Open source doesn't just mean access to the source code.
The distribution terms of open-source software must comply with the following criteria:
1. Free Redistribution
The license shall not restrict any party from selling or giving away the software as a component of an aggregate software distribution containing programs from several different sources. The license shall not require a royalty or other fee for such sale.
2. Source Code
The program must include source code, and must allow distribution in source code as well as compiled form. Where some form of a product is not distributed with source code, there must be a well-publicized means of obtaining the source code for no more than a reasonable reproduction cost preferably, downloading via the Internet without charge. The source code must be the preferred form in which a programmer would modify the program. Deliberately obfuscated source code is not allowed. Intermediate forms such as the output of a preprocessor or translator are not allowed.
3. Derived Works
The license must allow modifications and derived works, and must allow them to be distributed under the same terms as the license of the original software.

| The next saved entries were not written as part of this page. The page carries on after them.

(** * dbmp: the [Parallel] worker pool and the [locker] decorator

    A shallow embedding of [src/dbmp/utils.py] (class [Parallel], lines
    35-155, and [locker], lines 257-264; [src/utils.py] carries a second,
    textually identical copy of [Parallel]).

    The code is Python 2 ([xrange], [unicode]) and is read as such.

    The program is multi-threaded.  Each thread is a small automaton whose
    program counter names the source line it is about to execute; one step
    of a thread is one access to the shared object ([self.queue],
    [self.exceptions], [self.keep_running], [self.threads]).  A schedule
    picks which thread moves next, so a run is the interleaving of the
    threads' steps. *)

From Stdlib Require Import Ascii.
From stdpp Require Import base list strings numbers gmap.

(** ** Python data that reaches [Parallel] *)

(** Atoms passed through to the task callables. *)
Inductive pyval :=
  | VInt (n : Z)
  | VStr (s : string)
  | VNone.

(** An entry of [args_list] or [kwargs_list]: a text value ([str] or
    [unicode]), a tuple or list, or a dict.  [ODict []] is the [{}] that
    [zip_longest] receives as [fillvalue]. *)
Inductive pyobj :=
  | OStr (s : string)
  | OSeq (xs : list pyval)
  | ODict (kvs : list (string * pyval)).

(** The first component of a queued triple: one of the callables of
    [funcs], or the fill value when [funcs] is the shorter list. *)
Inductive callee :=
  | Func (name : string)
  | NotFunc (o : pyobj).

(** Exception classes, as far as the code tells them apart: [except
    Exception] (line 94) and [except queue.Empty] (lines 81, 138, 154). *)
Inductive eclass :=
  | QueueEmpty
  | ValueError
  | AttributeError
  | TypeError
  | KeyboardInterrupt
  | SystemExit
  | OtherError (name : string).

(** What [sys.exc_info()] captures and [six.reraise] raises again. *)
Record exc := Exc { ekind : eclass; emsg : string }.

Inductive outcome :=
  | Return
  | Raise (e : exc).

(** How a call of [run_threads] ends for its caller. *)
Inductive result :=
  | Returned
  | Raised (e : exc).

(** A queued triple [(func, args, kwargs)]. *)
Abbreviation task := (callee * pyobj * pyobj)%type.

(** One observed execution [func( *args, **kwargs)]. *)
Record call := Call {
  cfunc : string;
  cargs : list pyval;
  ckwargs : list (string * pyval)
}.

Global Instance pyval_eq_dec : EqDecision pyval.
Proof. solve_decision. Defined.
Global Instance pyobj_eq_dec : EqDecision pyobj.
Proof. solve_decision. Defined.
Global Instance callee_eq_dec : EqDecision callee.
Proof. solve_decision. Defined.
Global Instance eclass_eq_dec : EqDecision eclass.
Proof. solve_decision. Defined.
Global Instance exc_eq_dec : EqDecision exc.
Proof. solve_decision. Defined.
Global Instance outcome_eq_dec : EqDecision outcome.
Proof. solve_decision. Defined.
Global Instance result_eq_dec : EqDecision result.
Proof. solve_decision. Defined.
Global Instance call_eq_dec : EqDecision call.
Proof. solve_decision. Defined.

(** [isinstance(e, Exception)]: everything but the two classes that derive
    from [BaseException] directly. *)
Definition is_Exception (e : exc) : bool :=
  match ekind e with
  | KeyboardInterrupt | SystemExit => false
  | _ => true
  end.

(** [isinstance(e, queue.Empty)]. *)
Definition is_queue_Empty (e : exc) : bool :=
  match ekind e with
  | QueueEmpty => true
  | _ => false
  end.

(** [isinstance(args, str) or isinstance(args, unicode)] (line 112). *)
Definition is_text (o : pyobj) : bool :=
  match o with
  | OStr _ => true
  | _ => false
  end.

(** [*args]: the elements of a sequence, the keys of a dict, the
    characters of a text value. *)
Definition star (o : pyobj) : list pyval :=
  match o with
  | OSeq xs => xs
  | ODict kvs => (λ kv, VStr (fst kv)) <$> kvs
  | OStr s => (λ c, VStr (String c EmptyString)) <$> String.list_ascii_of_string s
  end.

(** [**kwargs]: only a mapping unpacks; anything else is a [TypeError]. *)
Definition starstar (o : pyobj) : option (list (string * pyval)) :=
  match o with
  | ODict kvs => Some kvs
  | _ => None
  end.

Definition fillvalue : pyobj := ODict [].

(** [six.moves.zip_longest(a, b, c, fillvalue=...)]: as long as the longest
    argument, shorter ones padded. *)
Definition zip_longest {A B C} (da : A) (db : B) (dc : C)
    (la : list A) (lb : list B) (lc : list C) : list (A * B * C) :=
  (λ i, (default da (la !! i), default db (lb !! i), default dc (lc !! i)))
    <$> seq 0 (length la `max` (length lb `max` length lc)).

Definition msg_text : string :=
  "args_list must be list of lists not list of strings".

Definition msg_length : string :=
  "List of functions passed into a Parallel object must be longer or equal in length to the list of args and/or kwargs passed to the object.".

Definition text_error : exc := Exc ValueError msg_text.
Definition length_error : exc := Exc ValueError msg_length.

(** ** The [Parallel] object *)

(** The arguments of [__init__] (lines 44-66).  [args_list=None] and
    [kwargs_list=None] are stored as [[]].  [timeout] only bounds
    [thread.join]; its expiry is the scheduler's [Timer] action below. *)
Record Parallel := {
  funcs : list string;
  args_list : list pyobj;
  kwargs_list : list pyobj;
  max_workers : nat
}.

(** Where a worker thread stands inside [_wrapped] (lines 75-100). *)
Inductive wpc :=
  | WLoop                 (* line 78: while self.keep_running *)
  | WGet                  (* line 80: self.queue.get(block=False) *)
  | WRun (d : task)       (* lines 86-93: the task is dequeued and running *)
  | WStop (e : exc)       (* line 95: self.keep_running = False *)
  | WPut (e : exc)        (* lines 96-98: log, self.exceptions.put *)
  | WTaskDone             (* line 100: self.queue.task_done() *)
  | WExit.                (* the thread has ended *)

(** Where the calling thread stands inside [run_threads] (lines 102-155).
    [pend] is the exception in flight while the [finally] block runs. *)
Inductive mpc :=
  | MEnqueue                                      (* lines 108-115 *)
  | MSpawn (k : nat)                              (* lines 117-121, [k] to go *)
  | MCheck                                        (* lines 123-129 *)
  | MWhile                                        (* line 131 *)
  | MPoll                                         (* line 135 *)
  | MStop (e : exc)                               (* lines 136-140 *)
  | MFinally (pend : option exc)                  (* line 147 *)
  | MFStop (pend : option exc) (e : exc)          (* line 148 *)
  | MJoin (pend : option exc) (e : exc) (i : nat) (* lines 151-155 *)
  | MDone (r : result).

Global Instance wpc_eq_dec : EqDecision wpc.
Proof. solve_decision. Defined.
Global Instance mpc_eq_dec : EqDecision mpc.
Proof. solve_decision. Defined.

(** The shared object [self] together with the threads' control state.
    [calls], [recorded], [joined] and [timed_out] are histories: the calls
    made so far, every exception put on [self.exceptions], and the
    [thread.join] calls that returned because the thread had ended or
    because the timeout expired. *)
Record state := State {
  queue : list task;
  unfinished_tasks : nat;
  exceptions : list exc;
  keep_running : bool;
  threads : list wpc;
  main : mpc;
  calls : list call;
  recorded : list exc;
  joined : list nat;
  timed_out : list nat
}.

Global Instance state_eq_dec : EqDecision state.
Proof. solve_decision. Defined.

(** The object after [__init__], with [run_threads] about to start. *)
Definition init : state :=
  State [] 0 [] true [] MEnqueue [] [] [] [].

Definition set_main (m : mpc) (s : state) : state :=
  State (queue s) (unfinished_tasks s) (exceptions s) (keep_running s)
        (threads s) m (calls s) (recorded s) (joined s) (timed_out s).

Definition set_thread (i : nat) (w : wpc) (s : state) : state :=
  State (queue s) (unfinished_tasks s) (exceptions s) (keep_running s)
        (<[i:=w]> (threads s)) (main s) (calls s) (recorded s) (joined s)
        (timed_out s).

Definition set_keep_running (b : bool) (s : state) : state :=
  State (queue s) (unfinished_tasks s) (exceptions s) b
        (threads s) (main s) (calls s) (recorded s) (joined s) (timed_out s).

Definition set_exceptions (es : list exc) (s : state) : state :=
  State (queue s) (unfinished_tasks s) es (keep_running s)
        (threads s) (main s) (calls s) (recorded s) (joined s) (timed_out s).

(** [self.queue.put(d)]: append and count one more unfinished task. *)
Definition queue_put (d : task) (s : state) : state :=
  State (queue s ++ [d]) (S (unfinished_tasks s)) (exceptions s)
        (keep_running s) (threads s) (main s) (calls s) (recorded s)
        (joined s) (timed_out s).

Definition set_queue (q : list task) (s : state) : state :=
  State q (unfinished_tasks s) (exceptions s) (keep_running s)
        (threads s) (main s) (calls s) (recorded s) (joined s) (timed_out s).

Definition set_unfinished (n : nat) (s : state) : state :=
  State (queue s) n (exceptions s) (keep_running s)
        (threads s) (main s) (calls s) (recorded s) (joined s) (timed_out s).

Definition log_call (c : option call) (s : state) : state :=
  State (queue s) (unfinished_tasks s) (exceptions s) (keep_running s)
        (threads s) (main s) (calls s ++ option_list c) (recorded s)
        (joined s) (timed_out s).

(** [self.exceptions.put(sys.exc_info())]. *)
Definition exceptions_put (e : exc) (s : state) : state :=
  State (queue s) (unfinished_tasks s) (exceptions s ++ [e]) (keep_running s)
        (threads s) (main s) (calls s) (recorded s ++ [e]) (joined s)
        (timed_out s).

(** [thread.start(); self.threads.append(thread)]. *)
Definition spawn (s : state) : state :=
  State (queue s) (unfinished_tasks s) (exceptions s) (keep_running s)
        (threads s ++ [WLoop]) (main s) (calls s) (recorded s) (joined s)
        (timed_out s).

Definition log_join (i : nat) (s : state) : state :=
  State (queue s) (unfinished_tasks s) (exceptions s) (keep_running s)
        (threads s) (main s) (calls s) (recorded s) (joined s ++ [i])
        (timed_out s).

Definition log_timeout (i : nat) (s : state) : state :=
  State (queue s) (unfinished_tasks s) (exceptions s) (keep_running s)
        (threads s) (main s) (calls s) (recorded s) (joined s)
        (timed_out s ++ [i]).

(** The triples the first loop of [run_threads] iterates over (lines
    108-110). *)
Definition triples (p : Parallel) : list task :=
  zip_longest (NotFunc fillvalue) fillvalue fillvalue
              (Func <$> funcs p) (args_list p) (kwargs_list p).

(** Lines 108-115: each triple is checked and then put on the queue; a
    text value in the place of [args] raises before its triple is put.  No
    other thread exists yet, so the loop is one step of the caller. *)
Fixpoint enqueue (ds : list task) (s : state) : state * option exc :=
  match ds with
  | [] => (s, None)
  | d :: ds' =>
      if is_text (snd (fst d)) then (s, Some text_error)
      else enqueue ds' (queue_put d s)
  end.

(** Lines 123-124. *)
Definition too_few_funcs (p : Parallel) : bool :=
  (length (funcs p) <? length (args_list p))
  || (length (funcs p) <? length (kwargs_list p)).

Definition result_of (pend : option exc) : result :=
  match pend with
  | None => Returned
  | Some e => Raised e
  end.

(** Who moves next: the caller of [run_threads], the [i]-th thread of
    [self.threads], or the clock that makes a pending [join] give up. *)
Inductive actor :=
  | Main
  | Worker (i : nat)
  | Timer.

Global Instance actor_eq_dec : EqDecision actor.
Proof. solve_decision. Defined.

Section Semantics.

(** What each callable does when called: it returns or it raises. *)
Variable body : string → list pyval → list (string * pyval) → outcome.

Variable p : Parallel.

(** Lines 86-93 for one dequeued triple.  Renaming the thread reads
    [func.__module__] and [func.__name__], which the fill value does not
    have; [**kwargs] needs a mapping.  Both failures happen before
    [func] is entered. *)
Definition invoke (d : task) : outcome * option call :=
  match d with
  | (NotFunc _, _, _) => (Raise (Exc AttributeError "'dict' object has no attribute '__module__'"), None)
  | (Func f, a, k) =>
      match starstar k with
      | None => (Raise (Exc TypeError "argument after ** must be a mapping"), None)
      | Some kw => (body f (star a) kw, Some (Call f (star a) kw))
      end
  end.

(** One step of worker [i] inside [_wrapped]. *)
Definition _wrapped (i : nat) (s : state) : option state :=
  match threads s !! i with
  | None => None
  | Some WLoop =>
      Some (set_thread i (if keep_running s then WGet else WExit) s)
  | Some WGet =>
      match queue s with
      | [] => Some (set_thread i WExit s)
      | d :: q => Some (set_thread i (WRun d) (set_queue q s))
      end
  | Some (WRun d) =>
      let next :=
        match fst (invoke d) with
        | Return => WTaskDone
        | Raise e => if is_Exception e then WStop e else WExit
        end in
      Some (set_thread i next (log_call (snd (invoke d)) s))
  | Some (WStop e) =>
      Some (set_thread i (WPut e) (set_keep_running false s))
  | Some (WPut e) =>
      Some (set_thread i WTaskDone (exceptions_put e s))
  | Some WTaskDone =>
      match unfinished_tasks s with
      | 0 => Some (set_thread i WExit s)
      | S n => Some (set_thread i WLoop (set_unfinished n s))
      end
  | Some WExit => None
  end.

4. Integrity of The Author's Source Code
The license may restrict source-code from being distributed in modified form only if the license allows the distribution of "patch files" with the source code for the purpose of modifying the program at build time. The license must explicitly permit distribution of software built from modified source code. The license may require derived works to carry a different name or version number from the original software.
5. No Discrimination Against Persons or Groups
The license must not discriminate against any person or group of persons.
6. No Discrimination Against Fields of Endeavor
The license must not restrict anyone from making use of the program in a specific field of endeavor. For example, it may not restrict the program from being used in a business, or from being used for genetic research.
7. Distribution of License
The rights attached to the program must apply to all to whom the program is redistributed without the need for execution of an additional license by those parties.
8. License Must Not Be Specific to a Product
The rights attached to the program must not depend on the program's being part of a particular software distribution. If the program is extracted from that distribution and used or distributed within the terms of the program's license, all parties to whom the program is redistributed should have the same rights as those that are granted in conjunction with the original software distribution.
9. License Must Not Restrict Other Software
The license must not place restrictions on other software that is distributed along with the licensed software. For example, the license must not insist that all other programs distributed on the same medium must be open-source software.
10. License Must Be Technology-Neutral
No provision of the license may be predicated on any individual technology or style of interface.